■ **Task to carry out**: Every line with "that" in it must be copied from the data.
*** Block opens ***
(** * RAG notebook: preprocessing, ranking, context assembly, answering

    A shallow embedding of the code cells of [RAG/rag_notebook.ipynb].

    - Python [str] values are sequences of Unicode code points ([pystr]).
    - Python floats are IEEE binary64 values ([PrimFloat.float]).
    - Python exceptions are carried by a small error monad ([result]).
    - The third-party collaborators the notebook calls (dateutil's [parse],
      the OpenAI client, scipy's metrics, the order computed by pandas'
      [sort_values], tiktoken's encoder) are fields of interface classes;
      deterministic stubs instantiate them for concrete runs. *)

From Stdlib Require Import ZArith NArith List Lia Floats String Ascii.
From stdpp Require Import base list.
Import ListNotations.

(** ** Python values *)

Module Py.

(** A [str] is a sequence of code points. *)
Definition pystr : Type := list N.

(** An ASCII literal as a [str]. *)
Definition str (s : string) : pystr :=
  List.map N_of_ascii (list_ascii_of_string s).

Definition NL : N := 10%N.
Definition QUOTE : N := 34%N.
(** U+2013, the en dash the notebook splits and filters on. *)
Definition EN_DASH : N := 8211%N.

(** [len(s)] *)
Definition len {A} (l : list A) : Z := Z.of_nat (length l).

(** [c.isspace()] for a single code point. *)
Definition isspace (c : N) : bool :=
  ((9 <=? c) && (c <=? 13) || (28 <=? c) && (c <=? 32)
   || (c =? 133) || (c =? 160) || (c =? 5760)
   || (8192 <=? c) && (c <=? 8202)
   || (c =? 8232) || (c =? 8233) || (c =? 8239) || (c =? 8287)
   || (c =? 12288))%N.

Fixpoint lstrip (s : pystr) : pystr :=
  match s with
  | c :: s' => if isspace c then lstrip s' else s
  | [] => []
  end.

(** [s.strip()] *)
Definition strip (s : pystr) : pystr := rev (lstrip (rev (lstrip s))).

(** [s.split(sep)] for a separator of one code point. *)
Fixpoint split (sep : N) (s : pystr) : list pystr :=
  match s with
  | [] => [[]]
  | c :: s' =>
      if (c =? sep)%N then [] :: split sep s'
      else match split sep s' with
           | part :: parts => (c :: part) :: parts
           | [] => [[c]]
           end
  end.

(** [sep in s], also pandas' [str.contains(sep)], for a pattern of one
    ordinary code point. *)
Definition contains (sep : N) (s : pystr) : bool :=
  existsb (fun c => (c =? sep)%N) s.

(** [s.startswith(p)] *)
Fixpoint startswith (p s : pystr) : bool :=
  match p, s with
  | [], _ => true
  | a :: p', b :: s' => (a =? b)%N && startswith p' s'
  | _ :: _, [] => false
  end.

(** [sep.join(parts)] *)
Fixpoint join (sep : pystr) (parts : list pystr) : pystr :=
  match parts with
  | [] => []
  | [p] => p
  | p :: rest => p ++ sep ++ join sep rest
  end.

(** [s.replace(old, new)] for [old] of one code point. *)
Definition replace (old : N) (new : pystr) (s : pystr) : pystr :=
  List.flat_map (fun c => if (c =? old)%N then new else [c]) s.

(** Exceptions: instances of classes below [Exception], and the others
    ([KeyboardInterrupt], [SystemExit], ...), which [except Exception]
    lets through and a bare [except:] catches. *)
Inductive exn : Type :=
| PyException (cls msg : pystr)
| PyBaseException (cls msg : pystr).

Definition isinstance_Exception (e : exn) : bool :=
  match e with PyException _ _ => true | PyBaseException _ _ => false end.

(** [str(e)] *)
Definition str_of (e : exn) : pystr :=
  match e with PyException _ msg | PyBaseException _ msg => msg end.

Inductive result (A : Type) : Type :=
| Ok (a : A)
| Raise (e : exn).
Arguments Ok {A} a.
Arguments Raise {A} e.

Definition bind {A B} (r : result A) (k : A -> result B) : result B :=
  match r with
  | Ok a => k a
  | Raise e => Raise e
  end.

(** A list comprehension whose body may raise. *)
Fixpoint mapM {A B} (f : A -> result B) (l : list A) : result (list B) :=
  match l with
  | [] => Ok []
  | a :: l' => bind (f a) (fun b => bind (mapM f l') (fun bs => Ok (b :: bs)))
  end.

(** [l[i]] *)
Definition index {A} (l : list A) (i : nat) : result A :=
  match l !! i with
  | Some a => Ok a
  | None => Raise (PyException (str "IndexError") (str "list index out of range"))
  end.

End Py.
Import Py.

Declare Scope py_scope.
Delimit Scope py_scope with py.
Notation "x <- c1 ;; c2" := (Py.bind c1 (fun x => c2))
  (at level 100, c1 at next level, right associativity) : py_scope.
Open Scope py_scope.

(** ** Fragment preprocessor (cells `df = ...`, `is_date`, carry-forward loop) *)

(** dateutil's [parse]: returns a datetime or raises. *)
Class DateParser : Type := {
  datetime : Type;
  parse : pystr -> result datetime
}.

(** The string the loop prepends between the carried date and the line. *)
Definition SEP : pystr := [32%N; EN_DASH; 32%N].

(** A fragment of the corpus. [date_tag] is the value the loop's
    [current_date] holds when the fragment's row has been visited; the
    notebook keeps only the text in the frame. *)
Record Fragment : Type := {
  fragment_text : pystr;
  date_tag : option pystr
}.

Section Preprocessor.
Context {P : DateParser}.

(** [def is_date(string)] *)
Definition is_date (string : pystr) : bool * option pystr :=
  let possible_date_string := strip (hd [] (split EN_DASH string)) in
  match parse possible_date_string with
  | Ok _ => (true, Some possible_date_string)
  | Raise _ => (false, None)
  end.

(** [df["text"] = extract.split("\n")] followed by
    [df = df[(df["text"].str.len() > 0) & (~df["text"].str.startswith("=="))]] *)
Definition clean (lines : list pystr) : list pystr :=
  List.filter (fun t => (0 <? len t)%Z && negb (startswith (str "==") t)) lines.

Definition text_column (extract : pystr) : list pystr := clean (split NL extract).

(** One turn of [for _, row in df.iterrows()]. The state is the loop's
    [current_date] and the frame's text column. The frame has a single
    column of objects, so [iterrows] hands out each row as a view of the
    frame's own storage: the assignment to [row["text"]] writes cell [i] of
    [df], which is what the filter after the loop reads. *)
Definition iterrows_step (st : option pystr * list pystr) (i : nat)
  : option pystr * list pystr :=
  let '(current_date, df) := st in
  match df !! i with
  | None => st
  | Some row_text =>
      let '(is_a_date, date) := is_date row_text in
      let current_date := if is_a_date then date else current_date in
      match current_date with
      | Some d =>
          if negb is_a_date
          then (current_date, <[i := d ++ SEP ++ row_text]> df)
          else (current_date, df)
      | None => (current_date, df)
      end
  end.

(** The carry-forward loop: the text column it leaves behind. *)
Definition carry_forward (df : list pystr) : list pystr :=
  snd (foldl iterrows_step (None, df) (seq 0 (length df))).

(** [df = df[df["text"].str.contains(EN_DASH)]] *)
Definition keep_dashed (df : list pystr) : list pystr :=
  List.filter (contains EN_DASH) df.

(** The carry-forward cell as a whole. *)
Definition date_qualify (df : list pystr) : list pystr :=
  keep_dashed (carry_forward df).

(** The preprocessor from raw lines to the text column that is embedded. *)
Definition preprocess (lines : list pystr) : list pystr :=
  date_qualify (clean lines).

(** The same scan written as a recursion over the rows, keeping the date
    in force at each row. *)
Fixpoint scan (current_date : option pystr) (rows : list pystr) : list Fragment :=
  match rows with
  | [] => []
  | row_text :: rest =>
      let '(is_a_date, date) := is_date row_text in
      let current_date := if is_a_date then date else current_date in
      match current_date with
      | Some d =>
          {| fragment_text := if negb is_a_date then d ++ SEP ++ row_text else row_text;
             date_tag := current_date |} :: scan current_date rest
      | None => {| fragment_text := row_text; date_tag := None |} :: scan None rest
      end
  end.

(** The value of [current_date] once [rows] have been visited. *)
Fixpoint date_after (current_date : option pystr) (rows : list pystr) : option pystr :=
  match rows with
  | [] => current_date
  | row_text :: rest =>
      date_after (if fst (is_date row_text) then snd (is_date row_text) else current_date) rest
  end.


(** Whether dateutil accepts a string. *)
Definition parses (s : pystr) : bool :=
  match parse s with Ok _ => true | Raise _ => false end.

(** In the spec's words: the most recently parsed date among the lines
    seen so far, if any line has parsed. *)
Definition most_recent_date (seen : list pystr) : option pystr :=
  last (omap (fun l => snd (is_date l)) seen).



End Preprocessor.

(** A deterministic stub of the date parser: it accepts exactly the
    [dddd-dd-dd] strings. *)
Definition isdigit (c : N) : bool := ((48 <=? c) && (c <=? 57))%N.

Definition iso_date (s : pystr) : bool :=
  match s with
  | [y1; y2; y3; y4; h1; m1; m2; h2; d1; d2] =>
      forallb isdigit [y1; y2; y3; y4; m1; m2; d1; d2] && (h1 =? 45)%N && (h2 =? 45)%N
  | _ => false
  end.

Definition stub_parser : DateParser := {|
  datetime := pystr;
  parse := fun s =>
    if iso_date s then Ok s
    else Raise (PyException (str "ParserError") (str "Unknown string format"))
|}.


(** ** Query time: ranking, context assembly, answering *)

(** An embedding is a sequence of binary64 floats. *)
Definition vec : Type := list float.

(** A row of the embedded frame (columns [text] and [embeddings]), and a row
    of the frame [get_rows_by_relevance] returns (with [distances]). *)
Record Row : Type := {
  text : pystr;
  embeddings : vec
}.

Record RankedRow : Type := {
  row :> Row;
  distances : float
}.

(** The collaborators of the query path. *)
Class Services : Type := {
  (** [client.embeddings.create(input=..., model=...)]: the embeddings of
      [response.data], in order *)
  embeddings_create : list pystr -> pystr -> result (list vec);
  (** [scipy.spatial.distance]: [cosine], [cityblock], [euclidean], [chebyshev] *)
  cosine : vec -> vec -> result float;
  cityblock : vec -> vec -> result float;
  euclidean : vec -> vec -> result float;
  chebyshev : vec -> vec -> result float;
  (** the positions, in their new order, that [sort_values(..., ascending=True)]
      computes from the column it sorts by *)
  argsort : list float -> list nat;
  (** [tiktoken.get_encoding("cl100k_base").encode] *)
  encode : pystr -> list nat;
  (** [client.completions.create(model=..., prompt=..., max_tokens=...)]: the
      texts of [response.choices], in order *)
  completions_create : pystr -> pystr -> Z -> result (list pystr)
}.

Definition COMPLETION_MODEL_NAME : pystr := str "gpt-3.5-turbo-instruct".
Definition EMBEDDING_MODEL_NAME : pystr := str "text-embedding-ada-002".

(** [d[k]] on a dict written as its items. *)
Fixpoint getitem {V} (d : list (pystr * V)) (k : pystr) : result V :=
  match d with
  | [] => Raise (PyException (str "KeyError") k)
  | (k', v) :: d' => if bool_decide (k' = k) then Ok v else getitem d' k
  end.

(** [template.format(a, b, ...)] for templates whose replacement fields are all
    the auto-numbered [{}]. *)
Fixpoint format (template : pystr) (args : list pystr) : result pystr :=
  match template with
  | [] => Ok []
  | c :: rest =>
      if (c =? 123)%N then
        match rest with
        | c2 :: rest2 =>
            if (c2 =? 125)%N then
              match args with
              | a :: args' => r <- format rest2 args' ;; Ok (a ++ r)
              | [] => Raise (PyException (str "IndexError")
                               (str "Replacement index out of range"))
              end
            else if (c2 =? 123)%N then r <- format rest2 args ;; Ok (123%N :: r)
            else Raise (PyException (str "ValueError") (str "unsupported field"))
        | [] => Raise (PyException (str "ValueError")
                         (str "Single '{' encountered in format string"))
        end
      else if (c =? 125)%N then
        match rest with
        | c2 :: rest2 =>
            if (c2 =? 125)%N then r <- format rest2 args ;; Ok (125%N :: r)
            else Raise (PyException (str "ValueError")
                          (str "Single '}' encountered in format string"))
        | [] => Raise (PyException (str "ValueError")
                         (str "Single '}' encountered in format string"))
        end
      else r <- format rest args ;; Ok (c :: r)
  end.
*** Block closes ***
■ **Answer space**:
(** The preprocessor from raw lines to the text column that is embedded. *)
  (** the positions, in their new order, that [sort_values(..., ascending=True)]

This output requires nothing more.